Krill oil contains astaxanthin, a powerful antioxidant. Fish oil does not. Antioxidants enter your blood and scavenge for DNA-damaging free radicals. Free radicals are formed when a molecule in your cells loses an electron. This can be triggered by the presence of environmental factors such as pollution, radiation, herbicides or smoking (among many other agents). Free-radical activity can even be triggered by consumption of excessive calories, such as those found in simple sugars.
Free radicals are unstable and they try to steal their needed electron from another compound – a method used to gain stability. The compound from which the electron is stolen sometimes becomes another free radical, which can begin a chain reaction that will damage living cells, something that accumulates with age.
If you're a vegetarian, obtaining omega-3s from vegetarian sources such as algae oil, hemp oil, chia and flaxseed oil is obviously the way to go. However, research is clear that the human body more fully converts the marine oils to EPA and DHA.
Many of the fats we ingest from foods, vegetable oils, fish and fish oil are in the form of triglycerides. Tri means “three,” and triglycerides have three fatty acids bound to a simple backbone. Triglycerides are an important source of energy for our bodies, containing twice much energy as carbohydrates or proteins. However, triglycerides cannot freely pass through cell membranes. Special enzymes on the walls of blood vessels called lipoprotein lipases must break down triglycerides into free fatty acids and glycerol. And high levels of triglycerides in the body are linked to atherosclerosis (vascular disease), heart disease, and stroke.

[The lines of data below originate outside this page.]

(** * minidump: memory descriptors, memory segments and the two memory lists

    A shallow embedding of
      - [minidump/common_structs.py]          (location descriptors, memory segment),
      - [minidump/streams/MemoryListStream.py]   (simple-form list),
      - [minidump/streams/Memory64ListStream.py] (full/64-form list),
    followed by the properties of these functions.

    Python integers are unbounded, so every integer of the program is a [Z];
    [bytes] values are lists of [byte]; a file object (or [io.BytesIO]) is a
    record of its contents and its cursor, threaded through a small
    state-and-exception monad. *)

From Stdlib Require Import Ascii String Strings.Byte HexString.
From Stdlib Require Import ZArith List Lia Bool Recdef FunInd Permutation Sorted.
Import ListNotations.
Local Open Scope Z_scope.

(* ===================================================================== *)
(** ** Python values: exceptions, bytes, integers from and to bytes       *)
(* ===================================================================== *)

Module Py.

(** The exceptions the modelled code can raise. [Exception_ msg] is a bare
    [Exception(msg)]; [OverflowError] comes from [int.to_bytes];
    [ValueError] from a seek to a negative offset. *)
Inductive exn : Type :=
| OverflowError
| ValueError
| Exception_ (msg : string).

(** The outcome of a call: a value or a raised exception. *)
Inductive result (A : Type) : Type :=
| Ok (a : A)
| Raise (e : exn).
Arguments Ok {A} a.
Arguments Raise {A} e.

Definition bytes := list byte.

(** [len(b)] as a Python integer. *)
Definition len {A : Type} (l : list A) : Z := Z.of_nat (length l).

(** The value of one byte, 0..255. *)
Definition byte_val (b : byte) : Z := Z.of_N (Byte.to_N b).

(** The byte whose value is [z mod 256]. *)
Definition byte_of_Z (z : Z) : byte :=
  match Byte.of_N (Z.to_N (z mod 256)) with
  | Some b => b
  | None => x00
  end.

(** [int.from_bytes(bs, byteorder="little", signed=False)]: the first byte
    is the least significant one; the empty string decodes to 0. *)
Fixpoint int_from_bytes (bs : bytes) : Z :=
  match bs with
  | [] => 0
  | b :: rest => byte_val b + 256 * int_from_bytes rest
  end.

(** The [n] little-endian base-256 digits of [x]. *)
Fixpoint le_digits (n : nat) (x : Z) : bytes :=
  match n with
  | O => []
  | S k => byte_of_Z (x mod 256) :: le_digits k (x / 256)
  end.

(** [x.to_bytes(n, byteorder="little", signed=False)]: raises
    [OverflowError] for a negative [x] and for an [x] that does not fit
    [n] bytes. *)
Definition int_to_bytes (x : Z) (n : nat) : result bytes :=
  if x <? 0 then Raise OverflowError
  else if 256 ^ Z.of_nat n <=? x then Raise OverflowError
  else Ok (le_digits n x).

(** Equality of byte strings, decided byte by byte. *)
Fixpoint starts_with (data pattern : bytes) : bool :=
  match pattern, data with
  | [], _ => true
  | _ :: _, [] => false
  | p :: ps, d :: ds => Byte.eqb p d && starts_with ds ps
  end.

(** The least index at which [pattern] occurs in [data], if any. The
    empty pattern occurs at index 0 of every string, also of the empty
    one. *)
Fixpoint find_index (data pattern : bytes) : option nat :=
  if starts_with data pattern then Some O
  else match data with
       | [] => None
       | _ :: rest => option_map S (find_index rest pattern)
       end.

(** [data.find(pattern)]: the least index of an occurrence, or -1. *)
Definition find (data pattern : bytes) : Z :=
  match find_index data pattern with
  | Some i => Z.of_nat i
  | None => -1
  end.

(** [data[k:]]: a negative [k] counts from the end, and both cases are
    clamped to the string. *)
Definition slice_from (data : bytes) (k : Z) : bytes :=
  if k <? 0 then skipn (Z.to_nat (Z.max 0 (len data + k))) data
  else skipn (Z.to_nat k) data.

While there is some excellent information about sources of omega-3 fatty acids on the Internet (especially doing a krill oil vs fish oil comparison), a great many of the sites and blogs are focused on selling a specific brand of product, and they often spread misinformation. This makes it tough for us regular folks who are looking for all the promised benefits of taking omega-3 supplements to determine what to spend our money on. So let's try to simplify the comparisons between krill oil vs fish oil.
How do they compare: krill oil vs fish oil vs algae oil?
The following chart may shed some light on the subject. Without endorsing any particular form of omega-3 supplements, let’s illustrate some simple comparisons between several of the forms in which omega-3s come – fish oil vs algae oil vs krill oil.
SOURCE COMPARISON: Krill oil or fish oil or algae oil
You are likely to read that a typical fish oil capsule contains more DHA and EPA than a capsule of krill oil. This is true, but you are less likely to hear that the EPA and DHA in krill oil are bonded to phospholipids, which have unique attributes in human biology. Several studies are now underway to examine the potential bioavailability benefits (ability of the body to absorb a nutrient) of phospholipid-based omega-3 fatty acids.
As yet, the body of scientific research on krill oil is much smaller than that on fish oil, and studies pitting krill oil vs fish oil are very few. But you can read the summaries of several such krill oil studies here, here and here. What we do know is that because human cell walls are identical in composition to the phospholipids in krill oil, the omega-3s can pass freely into the cell.
The lead researcher in a 2011 study on the effect of omega-3s (krill oil vs fish oil omega-3s) on mice genes found that "... omega-3 fatty acid in phospholipid form, which is abundant in krill oil, is more bioactive than the corresponding triglyceride form of the omega-3 fatty acids [found in fish oil]. This research builds upon the body of evidence supporting the theory that phospholipid-bound EPA & DHA is utilized more effectively."
We would add that the astxanthin component in krill oil may be contributing to the observed effect.